The results shared here demonstrate the effects of a community health worker model in which CHWs are part of the care team, where they can build patient relationships and be seen and accepted as a part of the patient’s continuum of care. Furthermore, the recruitment of community health workers from targeted communities who are culturally competent and can relate to families is recommended and effective, especially if this is done in conjunction with adequate certifications that take their years of experience into account [7].

While other similar programs have demonstrated reductions in hospitalizations after the implementation of CHW models [13, 21], significant reductions in hospitalizations according to self-reported or administrative data were not observed. This could be the result of those participants with greater number of hospitalizations dropping out after the first visit and leaving those with less severe asthma in the program. Similarly, hospitalizations were minimal in the administrative database, with data access limited to one institution within the SSPAC. Thus, we were not able to capture healthcare utilization from partner hospitals to formulate further insights.

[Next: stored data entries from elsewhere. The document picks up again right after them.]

Lemma verify_csv_fail_safe_witness :
  verify_csv (always 0) (always 0) toy_json (fun a b => a +:+ b)
    (Some (answering (deck [card_a2]))) "source" broken_csv
  = ([EvLog (LogCsvParseError true
               (CsvError "new-line character seen in unquoted field"))],
     Ok broken_csv) /\
  snd (verify_csv (always 0) (always 0) toy_json (fun a b => a +:+ b)
         (Some (answering broken_csv)) "source" (deck [card_a1]))
  = Ok (deck [card_a1]) /\
  verify_csv (always 0) (always 0) toy_json (fun a b => a +:+ b)
    None "source" (deck [card_a1]) = ([], Raise MissingApiKey) /\
  snd (verify_csv (always 0) (always 0) toy_json (fun a b => a +:+ b)
         (Some (answering (deck [card_a2]))) "source" (deck [card_a1]))
  = Ok (strip (deck [card_a2])).
Proof.
  split; [|split; [|split]].
  - apply (verify_csv_fail_safe (always 0) (always 0) toy_json (fun a b => a +:+ b)
             (Some (answering (deck [card_a2]))) "source" broken_csv).
    vm_compute. reflexivity.
  - apply (proj1 (proj2 (verify_csv_fail_safe (always 0) (always 0) toy_json
                           (fun a b => a +:+ b) (Some (answering broken_csv))
                           "source" (deck [card_a1])))
             [card_a1] broken_csv
             (CsvError "new-line character seen in unquoted field"));
      vm_compute; reflexivity.
  - apply (proj1 (proj2 (proj2 (verify_csv_fail_safe (always 0) (always 0) toy_json
                                  (fun a b => a +:+ b) None
                                  "source" (deck [card_a1])))) [card_a1]);
      vm_compute; reflexivity.
  - apply (proj2 (proj2 (proj2 (verify_csv_fail_safe (always 0) (always 0) toy_json
                                  (fun a b => a +:+ b)
                                  (Some (answering (deck [card_a2])))
                                  "source" (deck [card_a1]))))
             [card_a1] (strip (deck [card_a2])) [card_a2]);
      try (vm_compute; reflexivity); repeat constructor.
Defined.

This study is limited by the fact that it is an evaluation of a quality improvement program and not a randomized controlled trial. Although attempts were made to identify a retrospective control group for comparison with those receiving the program intervention, data limitations to UCM patients led to a very small sample size. Utilizing data from multiple hospitals or using insurance claims data with a larger sample size may be more helpful in future analyses to evaluate health care utilization and cost effectiveness. Self-reported data from parents/guardians may be affected by recall and social desirability biases; however, data collected through self-reports and hospital administrative data showed similar results for health care utilization. Finally, there was considerable dropout of participants over time, which could bias these results and demonstrate the true difficulties faced in real-world programs.

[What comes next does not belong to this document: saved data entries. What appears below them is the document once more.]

(** * IR_PID: a PID hot-plate controller with an infrared temperature sensor

    Verification development for [csource/IR_PID/IR_PID.cpp], the single-file
    Arduino sketch made of four "tabs": the PID control code, the heater
    control, the serial interface and the IR temperature sensor decoder,
    sequenced by [loop].

    Target conventions (AVR, avr-gcc):
    - [int] is 16 bits, [unsigned int] is 16 bits, [unsigned long] is 32 bits;
      integers are modelled as [Z] with the wrap-around written out;
    - [float] and [double] are both IEEE-754 binary32; floats are modelled by
      the standard library's [spec_float] at precision 24 and [emax] 128, with
      round-to-nearest-even, infinities and NaN;
    - [millis()] is a read of a free-running 32-bit millisecond counter; the
      k-th read of a run returns [clock k] reduced modulo 2^32.

    Serial output is modelled as the list of what is handed to
    [Serial.print]. The code that prints goes through [printFloat], whose
    [while] loop need not end and whose casts need not be defined, so the
    serial interface and [loop] are computations that may fail to return.
    Interrupts are taken between iterations of [loop]. The globals
    [thermo_temp], [lastRead] and [multiplier] are never used by the sketch
    and are left out. *)

From Stdlib Require Import String ZArith Bool List Lia Ascii.
From Stdlib Require Import Floats.SpecFloat.
Import ListNotations.
Local Open Scope Z_scope.

(** ** Machine integers *)

Definition u8 (z : Z) : Z := z mod 256.
Definition u16 (z : Z) : Z := z mod 65536.
Definition u32 (z : Z) : Z := z mod 4294967296.
(** 16-bit two's complement [int]. *)
Definition s16 (z : Z) : Z := (z + 32768) mod 65536 - 32768.

Definition chr (c : ascii) : Z := Z.of_N (N_of_ascii c).

(** ** binary32 floating point *)

Definition float32 : Type := spec_float.

Module F32.
Definition prec : Z := 24.
Definition emax : Z := 128.

Definition add : float32 -> float32 -> float32 := SFadd prec emax.
Definition sub : float32 -> float32 -> float32 := SFsub prec emax.
Definition mul : float32 -> float32 -> float32 := SFmul prec emax.
Definition div : float32 -> float32 -> float32 := SFdiv prec emax.
Definition opp : float32 -> float32 := SFopp.
Definition ltb : float32 -> float32 -> bool := SFltb.
Definition leb : float32 -> float32 -> bool := SFleb.
Definition eqb : float32 -> float32 -> bool := SFeqb.
Definition valid : float32 -> bool := valid_binary prec emax.

(** Conversion of an integer ([int], [unsigned long]) to [float]. *)
Definition of_Z (n : Z) : float32 := binary_normalize prec emax n 0 false.

(** A decimal literal [num/den]: both parts are exact in binary32, and one
    correctly rounded division gives the float nearest to the literal. *)
Definition lit (num den : Z) : float32 := div (of_Z num) (of_Z den).

Definition zero : float32 := S754_zero false.
Definition nan : float32 := S754_nan.

Definition is_nan (x : float32) : bool :=
  match x with S754_nan => true | _ => false end.

Definition is_finite (x : float32) : bool :=
  match x with S754_zero _ | S754_finite _ _ _ => true | _ => false end.

(** Not NaN and sign bit clear: [+0], a positive finite number or [+inf]. *)
Definition nonneg (x : float32) : bool :=
  match x with
  | S754_zero s | S754_infinity s | S754_finite s _ _ => negb s
  | S754_nan => false
  end.

(** The exact value of a finite float is [num / 2^sh], or [num * 2^e]. *)
Definition exact_num (x : float32) : Z :=
  match x with
  | S754_finite s m _ => if s then Z.neg m else Z.pos m
  | _ => 0
  end.
Definition exact_exp (x : float32) : Z :=
  match x with S754_finite _ _ e => e | _ => 0 end.
End F32.

Declare Scope f32_scope.
Delimit Scope f32_scope with f32.
Bind Scope f32_scope with float32.
Infix "+" := F32.add : f32_scope.
Infix "-" := F32.sub : f32_scope.
Infix "*" := F32.mul : f32_scope.
Infix "/" := F32.div : f32_scope.
Notation "- x" := (F32.opp x) : f32_scope.
Infix "<?" := F32.ltb : f32_scope.
Infix "<=?" := F32.leb : f32_scope.
Notation "x >? y" := (F32.ltb y x) : f32_scope.
Notation "x >=? y" := (F32.leb y x) : f32_scope.

(** ** Constants of the sketch *)

Definition PGAIN_ADR : Z := 0.
Definition IGAIN_ADR : Z := 4.
Definition DGAIN_ADR : Z := 8.
Definition TEMP_SETTING_ADR : Z := 12.
Definition PID_UPDATE_INTERVAL : Z := 200.
Definition WINDUP_GUARD_GAIN : float32 := Eval vm_compute in F32.of_Z 100.
Definition AUTO_PRINT_INTERVAL : Z := 200.
Definition MAX_DELTA : float32 := Eval vm_compute in F32.of_Z 100.
Definition MIN_DELTA : float32 := Eval vm_compute in F32.lit 1 100.

(** Float literals that occur in the code. *)
Definition f0_0 : float32 := F32.zero.
Definition f1_0 : float32 := Eval vm_compute in F32.of_Z 1.
Definition f10_0 : float32 := Eval vm_compute in F32.of_Z 10.
Definition f16_0 : float32 := Eval vm_compute in F32.of_Z 16.
Definition f30_0 : float32 := Eval vm_compute in F32.of_Z 30.
Definition f200_0 : float32 := Eval vm_compute in F32.of_Z 200.
Definition f1000_0 : float32 := Eval vm_compute in F32.of_Z 1000.
Definition f273_15 : float32 := Eval vm_compute in F32.lit 27315 100.
Definition f127_0_neg : float32 := Eval vm_compute in F32.of_Z (-127).

(** ** Global state, one record per tab of the sketch *)

Record PID : Type := mkPID {
  iState : float32;
  lastTemp : float32;
  pgain : float32;
  igain : float32;
  dgain : float32;
  pTerm : float32;
  iTerm : float32;
  dTerm : float32;
  pgainAddress : Z;
  igainAddress : Z;
  dgainAddress : Z
}.

Definition set_iState (v : float32) (p : PID) : PID :=
  {| iState := v; lastTemp := lastTemp p; pgain := pgain p; igain := igain p;
     dgain := dgain p; pTerm := pTerm p; iTerm := iTerm p; dTerm := dTerm p;
     pgainAddress := pgainAddress p; igainAddress := igainAddress p;
     dgainAddress := dgainAddress p |}.
Definition set_lastTemp (v : float32) (p : PID) : PID :=
  {| iState := iState p; lastTemp := v; pgain := pgain p; igain := igain p;
     dgain := dgain p; pTerm := pTerm p; iTerm := iTerm p; dTerm := dTerm p;
     pgainAddress := pgainAddress p; igainAddress := igainAddress p;
     dgainAddress := dgainAddress p |}.
Definition set_pgain (v : float32) (p : PID) : PID :=
  {| iState := iState p; lastTemp := lastTemp p; pgain := v; igain := igain p;
     dgain := dgain p; pTerm := pTerm p; iTerm := iTerm p; dTerm := dTerm p;
     pgainAddress := pgainAddress p; igainAddress := igainAddress p;
     dgainAddress := dgainAddress p |}.
Definition set_igain (v : float32) (p : PID) : PID :=
  {| iState := iState p; lastTemp := lastTemp p; pgain := pgain p; igain := v;
     dgain := dgain p; pTerm := pTerm p; iTerm := iTerm p; dTerm := dTerm p;
     pgainAddress := pgainAddress p; igainAddress := igainAddress p;
     dgainAddress := dgainAddress p |}.
Definition set_dgain (v : float32) (p : PID) : PID :=
  {| iState := iState p; lastTemp := lastTemp p; pgain := pgain p; igain :=
     igain p; dgain := v; pTerm := pTerm p; iTerm := iTerm p; dTerm := dTerm
     p; pgainAddress := pgainAddress p; igainAddress := igainAddress p;
     dgainAddress := dgainAddress p |}.
Definition set_pTerm (v : float32) (p : PID) : PID :=
  {| iState := iState p; lastTemp := lastTemp p; pgain := pgain p; igain :=
     igain p; dgain := dgain p; pTerm := v; iTerm := iTerm p; dTerm := dTerm
     p; pgainAddress := pgainAddress p; igainAddress := igainAddress p;
     dgainAddress := dgainAddress p |}.
Definition set_iTerm (v : float32) (p : PID) : PID :=
  {| iState := iState p; lastTemp := lastTemp p; pgain := pgain p; igain :=
     igain p; dgain := dgain p; pTerm := pTerm p; iTerm := v; dTerm := dTerm
     p; pgainAddress := pgainAddress p; igainAddress := igainAddress p;
     dgainAddress := dgainAddress p |}.
Definition set_dTerm (v : float32) (p : PID) : PID :=
  {| iState := iState p; lastTemp := lastTemp p; pgain := pgain p; igain :=
     igain p; dgain := dgain p; pTerm := pTerm p; iTerm := iTerm p; dTerm :=
     v; pgainAddress := pgainAddress p; igainAddress := igainAddress p;
     dgainAddress := dgainAddress p |}.
Definition set_pgainAddress (v : Z) (p : PID) : PID :=
  {| iState := iState p; lastTemp := lastTemp p; pgain := pgain p; igain :=
     igain p; dgain := dgain p; pTerm := pTerm p; iTerm := iTerm p; dTerm :=
     dTerm p; pgainAddress := v; igainAddress := igainAddress p; dgainAddress
     := dgainAddress p |}.
Definition set_igainAddress (v : Z) (p : PID) : PID :=
  {| iState := iState p; lastTemp := lastTemp p; pgain := pgain p; igain :=
     igain p; dgain := dgain p; pTerm := pTerm p; iTerm := iTerm p; dTerm :=
     dTerm p; pgainAddress := pgainAddress p; igainAddress := v; dgainAddress
     := dgainAddress p |}.
Definition set_dgainAddress (v : Z) (p : PID) : PID :=
  {| iState := iState p; lastTemp := lastTemp p; pgain := pgain p; igain :=
     igain p; dgain := dgain p; pTerm := pTerm p; iTerm := iTerm p; dTerm :=
     dTerm p; pgainAddress := pgainAddress p; igainAddress := igainAddress p;
     dgainAddress := v |}.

A cost-effectiveness analysis would provide additional support to this program evaluation study. Further analysis examining the longer-term effects of the CHW program at 2, 3, or 4 years of follow-up would be beneficial. The SSPAC program required adaptation to a fully virtual model during the COVID-19 pandemic, and healthcare utilization patterns had already changed across the US during this time period. Therefore, the analysis was limited to only one year of follow-up from the administrative database. Further studies examining program outcomes among patients receiving program services during the pandemic would be valuable to add to the literature.

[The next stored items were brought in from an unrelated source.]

(** * hcsr04sensor: the 96Boards measurement class

    A shallow embedding of [hcsr04sensor/sensor_96boards.py] (class
    [Measurement]) and the properties of its sampling routine and of its
    unit-conversion methods.

    Python floats are IEEE-754 binary64 numbers; they are embedded as Rocq's
    primitive floats, whose operations are the same binary64 operations, so
    every definition below evaluates to the value the interpreter computes.
    The sonar hardware and the wall clock are an oracle: the value returned
    by the k-th [digital_read] and by the k-th [time.time()].  Statements
    quantify over all oracles.

    The module is read with the colon that line 83 lacks in print.  With
    it, [raw_distance] stops at line 83 on its unassigned local [GPIO];
    the lines below it are embedded as they are written and their
    properties are stated on them, apart from those of the call. *)

From Stdlib Require Import ZArith List String Bool Lia Permutation.
From Stdlib Require Import Floats.
Import ListNotations.

Set Warnings "-inexact-float".
Local Open Scope Z_scope.

(* ================================================================= *)
(** ** The Python runtime pieces the module relies on *)

(** Exceptions the module raises, directly or through the interpreter. *)
Inductive exn : Type :=
| ValueError (msg : string)
| SystemError (msg : string)
| UnboundLocalError (name : string)
| IndexError (msg : string)
| OverflowError (msg : string).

In conclusion, it was beneficial to implement a CHW home visit program across multiple institutions as standard practice to reduce asthma disparities on the South Side of Chicago. The findings demonstrated a reduction in asthma morbidity and asthma-related ED visits, missed school days and missed work days. Overall, our findings show that a collaborative effort across health centers and hospitals to integrate a CHW home visiting program as a standard of care for pediatric asthma patients has the potential to reduce asthma disparities for under resourced communities in urban settings. The results contribute to support of the CHW role as part of the clinical care team and substantiate reimbursement from health plan providers.